Lawyers can effectively kill the fun of any party, especially the hallowed tradition of the office holiday party. Recognizing that there is nothing more fun than seeing colleagues and clients enjoying holiday cheer together, we say ’tis the season to remember these important tips to avoid liability and disaster:

  • Injuries occurring at a holiday party may be compensable by workers’ compensation. Consider the case of the inebriated co-worker who, on her way to receive a hearty handshake and an envelope containing an annual bonus, slips and falls. Despite the good cheer, the injury is compensable. This is only one of the many scenarios that cries out for careful monitoring and regulation of alcoholic consumption. To avoid liability, consider limiting the amount of alcohol provided by giving drink tickets to employees and ensuring that alcohol is served by a bartender trained to recognize and instructed to stop serving those who have had too much to drink.
  • Beware the mistletoe. Holiday parties are notorious incubators of sexual harassment claims. Remember that despite everyone affirming, “what happens at the holiday party stays at the holiday party,” harassment can and often does occur. The subordinate / superior relationship does not change just because individuals are at the holiday party. Conduct unwelcome outside the holiday party is equally unwelcome beneath the mistletoe. In short, the rules do not change just because the events occur at a holiday party.
  • The holiday party does not stop at the door’s threshold. Employees whose alcoholic consumption at the holiday party contributes to an automobile accident on the way home subject themselves and the employer to potential liability.

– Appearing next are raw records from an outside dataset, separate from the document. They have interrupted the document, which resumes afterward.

(** A write fault on an aliased heap page is resolved by a private copy:
    when the kernel heap has a free page, the fault is handled, the faulting
    page now maps a different physical page writably, with the same contents;
    every other page (the other alias included) keeps its translation, and no
    other byte of memory changes. *)
Theorem cow_fault_private v a va pa start :
  let r := pagetable a in
  vm_wf v → root_wf v r → r ≠ 0 → heap_range a →
  heap_base a ≤ va < heap_base a + heap_max_pages a * PAGE_SIZE →
  xlate (pt_mem v) r va = Some (pte_make pa PTE_COW) → page_ok pa →
  heap_wf start (kheap v) → pa + PAGE_SIZE ≤ heap_ptr (kheap v) ∨ heap_end (kheap v) ≤ pa →
  (kalloc_page (kheap v)).1 ≠ 0 →
  ∃ new v', vm_heap_fault va true (v, a) = Ret (true, (v', a)) ∧ new ≠ pa
    ∧ vm_wf v' ∧ root_wf v' r
    ∧ (∀ va', xlate (pt_mem v') r va'
              = if decide (same_page va va') then Some (pte_make new PTE_PRIVATE)
                else xlate (pt_mem v) r va')
    ∧ page_eq (pmem v) (pmem v') pa new
    ∧ (∀ x, ¬ (new ≤ x < new + PAGE_SIZE) → default 0 (pmem v' !! x) = default 0 (pmem v !! x)).
Proof.
  intros r Hw Hr Hr0 Hra Hva Hx Hpa Hh Hout Hroom. destruct cow_flags as (Hcf & HcV & HcW).
  unfold vm_heap_fault. rewrite (bind_ret _ _ (v, a) a (v, a)) by done. fold r. test_false (r =? 0).
  destruct Hra as [R1 R2 R3 R4]. assert (in_heap a va = true) as ->.
  { unfold in_heap. unfold PAGE_SIZE in *. rewrite u64_small by lia. test_false (va <? heap_base a).
    by test_false (heap_base a + heap_max_pages a * 4096 <=? va). }
  cbn [negb]. set (pva := align_down 12 va).
  assert (pva / 4096 = va / 4096) as Hdiv by (unfold pva; rewrite align_down_12, Z.div_mul by lia; done).
  assert (xlate (pt_mem v) r pva = Some (pte_make pa PTE_COW)) as Hx' by (by rewrite <- Hx; apply xlate_page).
  rewrite (bind_ret _ _ _ _ _ (onvm_ret _ v a _ v (page_mapped_spec v r _ Hw Hr))), Hx'.
  rewrite bool_decide_eq_true_2 by done. cbn [negb].
  destruct (set_mapped v r pva _ (pte_make pa PTE_COW) Hw Hr Hx') as (p & v0 & Ew & Eg & _ & _ & _ & _ & _ & _ & HV & _);
    [by apply pte_make_word|by rewrite pte_make_has|].
  rewrite (bind_ret _ _ _ _ _ (onvm_ret _ v a _ v Ew)), (bind_ret _ _ _ _ _ (onvm_ret _ v a _ v Eg)), HV.
  rewrite pte_make_has, HcW by done. cbn [andb negb].
  destruct (cow_break_spec v a pva pa PTE_COW start Hw Hr Hx' Hpa Hcf HcV HcW Hh Hout Hroom)
    as (new & v' & E & _ & Hne & Hw' & Hr' & _ & Hxl & Hpe & Hrest).
  exists new, v'. rewrite (bind_ret _ _ _ _ _ E). split; [done|]. split; [done|]. split; [done|]. split; [done|].
  split; [|done]. intros va'. rewrite Hxl. replace (align_down 12 pva) with pva.
  2: { unfold pva. rewrite !align_down_12, Z.div_mul by lia. done. }
  assert (same_page pva va' ↔ same_page va va') as Hiff.
  { unfold same_page. rewrite !(pt_index_div _ pva), !(pt_index_div _ va), Hdiv by lia. done. }
  case_decide; case_decide; tauto || done.
Qed.

End props.

(** ** A concrete machine: the QEMU virt board

    The fixed addresses are those of linker.ld and platform_riscv_virt.c: the kernel at
    0x80200000, the user programs at 0x80400000, the heap at 0x80600000, the pool of
    tables at 0x80800000.  The sizes of the sections are those of one possible image. *)

#[export] Instance virt_layout : Layout := {
  root_table := 0x80300000; pt_storage := 0x80800000;
  sym_start := 0x80200000; sym_erodata := 0x80240050; sym_end := 0x80380000;
  sym_ptpool_start := 0x80800000; sym_ptpool_end := 0x80840000;
  sym_user_text_start := 0x80400000; sym_user_bss_start := 0x80420000; sym_user_end := 0x80430000;
  platform_heap_start := 0x80600000;
  platform_uart_mmio := 0x10000000;
  platform_virtio_mmio_base := 0x10001000; platform_virtio_mmio_count := 8;
  platform_virtio_mmio_stride := 0x1000
}.

#[export] Instance virt_laws : LayoutLaws.
Proof.
  split; [done|done|done| |].
  - intros k Hk. unfold pool_table. simpl. unfold PT_PAGES in Hk. lia.
  - repeat apply Forall_cons_2; [..|apply Forall_nil_2];
      (split; [vm_compute; discriminate|split; [vm_compute; discriminate|]]);
      first [by left; vm_compute | right; split; vm_compute; discriminate].
Qed.

Lemma boot_xlate va : xlate (pt_mem boot_vm) root_table va = None.
Proof. unfold xlate. cbn [node]. by rewrite boot_follow. Qed.

(** The boot table with one heap page of agent 1 mapped. *)
Definition heap1 : Z := 0x60010000.
Definition page1 : Z := 0x80a00000.
Definition rw_user : Z := Z.lor (Z.lor PTE_U PTE_R) PTE_W.

Lemma one_page :
  ∃ v, vm_map_page root_table heap1 page1 rw_user boot_vm = Ret (0, v) ∧ vm_wf v ∧ root_wf v root_table
    ∧ kheap v = mem_init platform_heap_start
    ∧ ∀ va, xlate (pt_mem v) root_table va
            = if decide (same_page heap1 va) then Some (pte_make page1 (map_flags rw_user)) else None.
Proof.
  destruct (vm_map_page_spec boot_vm root_table heap1 page1 rw_user boot_wf boot_root)
    as (rc & v & E & Hw & Hr & _ & _ & _ & Hh & _ & _ & _ & [(-> & _ & Hx)|(-> & _ & _)]); [done|done|done| |].
  - exists v. split; [done|]. split; [done|]. split; [done|]. split; [done|]. intros va. rewrite Hx.
    case_decide; [done|apply boot_xlate].
  - exfalso. revert E. vm_compute. discriminate.
Qed.

Lemma map_page_exact_witness :
  ∃ rc v', vm_map_page root_table heap1 page1 rw_user boot_vm = Ret (rc, v')
    ∧ (rc = 0 → xlate (pt_mem v') root_table (heap1 + 0x234) = Some (pte_make page1 (map_flags rw_user))).
Proof.
  destruct (map_page_exact boot_vm root_table heap1 page1 rw_user boot_wf boot_root)
    as (rc & v' & E & _ & _ & H); [done|done|done|].
  exists rc, v'. split; [exact E|]. intros ->. destruct H as [(_ & _ & Hx)|(? & _)]; [|done].
  rewrite Hx. by rewrite decide_True.
Defined.

(** Where linker-agent.ld puts the code of a loaded agent. *)
Definition loaded_text : Z := 0x80500000.

(** On this board [vm_init] completes, with tables to spare. *)
Lemma kernel_vm_init :
  ∃ kv, vm_init power_on = Ret (true, kv) ∧ pt_next kv < PT_PAGES
    ∧ is_Some (kslot kv (pt_index 2 loaded_text)).
Proof.
  assert (match vm_init power_on with
          | Ret (b, kv) => b && (pt_next kv <? PT_PAGES) && bool_decide (is_Some (kslot kv (pt_index 2 loaded_text)))
          | _ => false end = true) as H by (vm_compute; reflexivity).
  destruct (vm_init power_on) as [[b kv]| |]; [|done|done]. exists kv. destruct b; [|done].
  apply andb_true_iff in H as [H1%Z.ltb_lt H2%bool_decide_eq_true]. done.
Qed.

Lemma address_spaces_isolated_witness :
  ∃ kv r v rc v' rc2 v2, vm_init power_on = Ret (true, kv) ∧ vm_create_agent_pt kv = Ret (r, v)
    ∧ vm_map_page r heap1 page1 rw_user v = Ret (rc, v')
    ∧ xlate (pt_mem v') root_table heap1 = xlate (pt_mem v) root_table heap1
    ∧ vm_map_page r loaded_text page1 rw_user v = Ret (rc2, v2)
    ∧ (rc2 = 0 → is_Some (xlate (pt_mem v2) root_table loaded_text)).
Proof.
  assert (page_ok page1 ∧ 0 ≤ rw_user < 32 ∧ USER_STACK_BASE ≤ heap1 < 0x80000000 ∧ root_table ≠ 0) as (Hp1 & Hrw & Hh & H0) by done.
  destruct kernel_vm_init as (kv & Hinit & Hlt & Hsh). destruct (init_inv _ _ Hinit) as [Hs Hk Hf].
  simpl in Hs, Hk, Hf. pose proof (vm_create_spec kv [root_table] Hs) as Hc. rewrite Hk in Hc.
  rewrite decide_True in Hc by exact Hlt.
  destruct Hc as (v & E & Hn & _ & Hni & Hkv & _ & _ & _ & _ & Hkf); [exact H0|]. exists kv, (next_table kv), v.
  assert (root_table ≠ next_table kv) as Hne
    by (intros Eq; apply Hni; rewrite <- Eq; apply list_elem_of_here).
  assert (next_table kv ≠ kernel_pt v) as Hne2 by (rewrite Hkv; apply not_eq_sym, Hne).
  assert (rtc vm_step (kv, [root_table]) (v, [next_table kv; root_table])) as Hst
    by exact (rtc_once _ _ (vs_create _ _ _ _ E Hn)).
  destruct (address_spaces_isolated kv v _ (next_table kv) heap1 page1 rw_user Hinit Hst)
    as (Hfree & rc & v' & Em & _ & Hx & _); [apply list_elem_of_here|exact Hne2|reflexivity|exact Hp1|exact Hrw|].
  destruct (address_spaces_isolated kv v _ (next_table kv) loaded_text page1 rw_user Hinit Hst)
    as (_ & rc2 & v2 & Em2 & _ & _ & Hx2); [apply list_elem_of_here|exact Hne2|reflexivity|exact Hp1|exact Hrw|].
  exists rc, v', rc2, v2. split; [exact Hinit|]. split; [exact E|]. split; [exact Em|].
  split; [apply Hx; [apply Hfree, Hh|apply list_elem_of_further, list_elem_of_here|exact Hne]|].
  split; [exact Em2|]. intros ->. rewrite Hx2; [| |apply list_elem_of_further, list_elem_of_here].
  - rewrite decide_True by (split; [reflexivity|apply same_page_refl]). eexists. reflexivity.
  - rewrite Hkf. exact Hsh.
Defined.

Lemma user_check_exact_witness :
  ∃ v rc, vm_map_page root_table heap1 page1 rw_user boot_vm = Ret (0, v)
    ∧ vm_user_check root_table (heap1 + 16) 100 true v = Ret (rc, v)
    ∧ (rc = 0 ↔ ∀ x, heap1 + 16 ≤ x < heap1 + 16 + 100 → accessible v root_table true x).
Proof.
  destruct one_page as (v & E & Hw & Hr & _ & _).
  destruct (user_check_exact v root_table (heap1 + 16) 100 true Hw Hr) as (rc & Ec & _ & H);
    [done|done|done|].
  exists v, rc. by split_and!.
Defined.

Lemma user_check_noncanonical_witness :
  ∃ v, vm_map_page root_table heap1 page1 rw_user boot_vm = Ret (0, v)
    ∧ vm_user_check root_table (heap1 + 549755813888) 16 false v = Ret (0, v).
Proof.
  destruct one_page as (v & E & Hw & Hr & _ & Hx). exists v. split; [exact E|].
  apply (user_check_noncanonical v root_table heap1 16 false Hw Hr); [done|done|done|].
  destruct (user_check_spec v root_table heap1 16 false Hw Hr) as (rc & Ec & _ & H); [done|done|done|].
  rewrite Ec. do 2 f_equal. apply H. intros x Hxr. exists (pte_make page1 (map_flags rw_user)).
  rewrite Hx. rewrite decide_True; [split; [done|]; split; [done|by left]|].
  assert (x / 4096 = heap1 / 4096) as Ed by (unfold heap1 in *; Z.to_euclidean_division_equations; lia).
  unfold same_page. by rewrite !(pt_index_div _ x), !(pt_index_div _ heap1), Ed by lia.
Defined.

(** Agent 1 with that table and heap. *)
Definition agent1 : agent :=
  mk_agent 1 [] AGENT_RUNNING AGENT_PHASE_TURN 0 None 0 Ipc.zero_box 0 0 root_table heap1 16 1 0 0.

Lemma agent1_range : heap_range agent1.
Proof. by split. Qed.

Lemma cow_alias_shares_witness :
  ∃ v rc v' a', vm_map_page root_table heap1 page1 rw_user boot_vm = Ret (0, v)
    ∧ vm_heap_cow_alias 1 0 (v, agent1) = Ret (rc, (v', a')) ∧ pmem v' = pmem v
    ∧ (rc = heap1 + 4096 ∨ rc = ENOSPC).
Proof.
  destruct one_page as (v & E & Hw & Hr & _ & Hx).
  destruct (cow_alias_shares v agent1 1 0 page1 (map_flags rw_user) Hw Hr) as (rc & v' & a' & Ec & _ & _ & Hp & H);
    [done|apply agent1_range|done|done|done|by rewrite Hx, decide_True|done|done
    |rewrite Hx, decide_False; [done|by intros (_ & _ & H0); vm_compute in H0]|].
  exists v, rc, v', a'. split; [exact E|]. split; [exact Ec|]. split; [exact Hp|].
  destruct H as [(-> & _)|(-> & _)]; [by left|by right].
Defined.

Lemma cow_fault_private_witness :
  ∃ v new v', vm_map_page root_table heap1 page1 (Z.lor PTE_U PTE_R) boot_vm = Ret (0, v)
    ∧ vm_heap_fault heap1 true (v, agent1) = Ret (true, (v', agent1)) ∧ new ≠ page1
    ∧ xlate (pt_mem v') root_table heap1 = Some (pte_make new PTE_PRIVATE).
Proof.
  destruct (vm_map_page_spec boot_vm root_table heap1 page1 (Z.lor PTE_U PTE_R) boot_wf boot_root)
    as (rc & v & E & Hw & Hr & _ & _ & _ & Hh & _ & _ & _ & [(-> & _ & Hx)|(-> & _ & _)]); [done|done|done| |].
  2: { exfalso. revert E. vm_compute. discriminate. }
  destruct (cow_fault_private v agent1 heap1 page1 0x80600000 Hw Hr) as (new & v' & Ef & Hne & _ & _ & Hx' & _);
    [done|apply agent1_range|done|by rewrite Hx, decide_True|done|rewrite Hh; by split|rewrite Hh; right; done
    |rewrite Hh; done|].
  exists v, new, v'. split; [exact E|]. split; [exact Ef|]. split; [exact Hne|]. by rewrite Hx', decide_True.
Defined.
Lemma msgbox_push_fail b m : (msgbox_push b m).1 ≠ 0 → msgbox_push b m = (ENOSPC, b).
Proof. unfold msgbox_push. repeat case_test; done. Qed.

Lemma upd_inbox_same a : upd.inbox (inbox a) a = a.
Proof. by destruct a. Qed.

Lemma agent_send_spec s c r dst type payload :
  runs hart s c r → kernel_wf s → 0 ≤ c < MAX_AGENTS →
  0 < payload → payload + MSG_PAYLOAD_SIZE ≤ USER_TOP →
  agent_send hart dst type payload s = Ret (send_result s c r dst type payload).
Proof.
  intros Hr Hw Hc Hp Ht. pose proof (ru_cur _ _ _ _ Hr) as Hcur. unfold agent_send, send_result, MSG_PAYLOAD_SIZE in *.
  rewrite bind_gets, Hcur, bind_gets. unfold agent_has_cap.
  destruct (has CAP_SEND (caps (agent_at s c))); cbn [negb]; [|done]. test_false (payload =? 0).
  rewrite bind_gets, agent_get_spec.
  destruct (decide (0 ≤ dst < MAX_AGENTS ∧ state (agent_at s dst) ≠ AGENT_UNUSED)) as [Hd|Hd];
    [rewrite bool_decide_true by done|by rewrite bool_decide_false]. cbn [negb].
  unfold ipc_allow. rewrite bind_gets. cbn [fmap option_fmap option_map]. rewrite (kw_id s Hw c Hc).
  unfold quota_ipc_allow, quota_ipc_max.
  destruct (QUOTA_IPC_MAX <=? quota_ipc_used (kquota s) (Some c)); [done|]. cbn [Z.eqb negb].
  rewrite bind_gets, (kw_id s Hw c Hc).
  rewrite (bind_ret _ _ s _ s (user_strnlen_spec hart s c r payload (224 - 1) Hr Hp ltac:(lia) ltac:(lia))).
  destruct (user_string (kvm s) r payload (Z.to_nat (224 - 1))) as [text|] eqn:Etext; [|done].
  pose proof (user_string_prefix _ _ _ _ _ Etext) as (Hb & Hl & _ & Hok). pose proof (zlen_nonneg text).
  test_false (zlen text <? 0). destruct text as [|ch text']; [done|]. set (text := ch :: text') in *.
  assert (0 < zlen text) by (unfold zlen, text; cbn [length]; lia). test_false (zlen text =? 0).
  assert (Z.to_nat (zlen text) = length text) as El by (unfold zlen; lia).
  erewrite bind_ret; [|apply (copy_from_user_spec hart s c r); [done|done|done|unfold zlen in *; lia]].
  rewrite El, Hok, <- Hb. cbn [fst snd]. test_false (zlen text <? 0).
  unfold push_inbox, user_msg. destruct (msgbox_push _ _) as [rc box] eqn:Ep.
  rewrite (bind_ret _ _ s rc (upd_agent dst (upd.inbox box) s)).
  2: { rewrite bind_gets, Ep. done. }
  destruct (rc =? 0) eqn:Erc; cbn [negb].
  - unfold ipc_charge, sent. rewrite !bind_modify. unfold ret. do 2 f_equal. f_equal.
    cbn [fmap option_fmap option_map]. rewrite agent_at_upd by (try apply (kw_agents s Hw); lia).
    assert (id (if decide (dst = c) then upd.inbox box (agent_at s dst) else agent_at s c) = c) as ->; [|done].
    case_decide; [subst; apply (kw_id s Hw c Hc)|apply (kw_id s Hw c Hc)].
  - bprop. pose proof (msgbox_push_fail (inbox (agent_at s dst)) (mk_msg c type (pad_payload text))) as Hf.
    rewrite Ep in Hf. cbn [fst] in Hf. specialize (Hf Erc). injection Hf as -> ->.
    unfold ret. do 2 f_equal. apply upd_agent_same, upd_inbox_same.
Qed.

So, Ebenezer, what’s an employer to do?

  • Make attendance at the holiday party voluntary. This will lessen the likelihood of claims being compensable by workers’ compensation.
  • Where feasible, hold the party off-site. Emphasize that while the party is for company employees and guests, it is a social occasion not connected with the employer’s regular business activities. Nevertheless, remind employees that normal workplace rules of professional conduct and employer policies still apply.
  • Invite spouses or guests so they can be a check on any unruly employee.
  • If alcohol is consumed, serve food.
  • Stop serving alcohol well before the party is scheduled to end.
  • Provide alternative transportation to those who are not fit to drive.
  • Holiday parties do not have to be filled with potential liability in order to achieve the purpose of camaraderie and thanking employees for a year well spent. By following these simple rules, the holiday cheer will not linger as a “humbug” at the beginning of the New Year.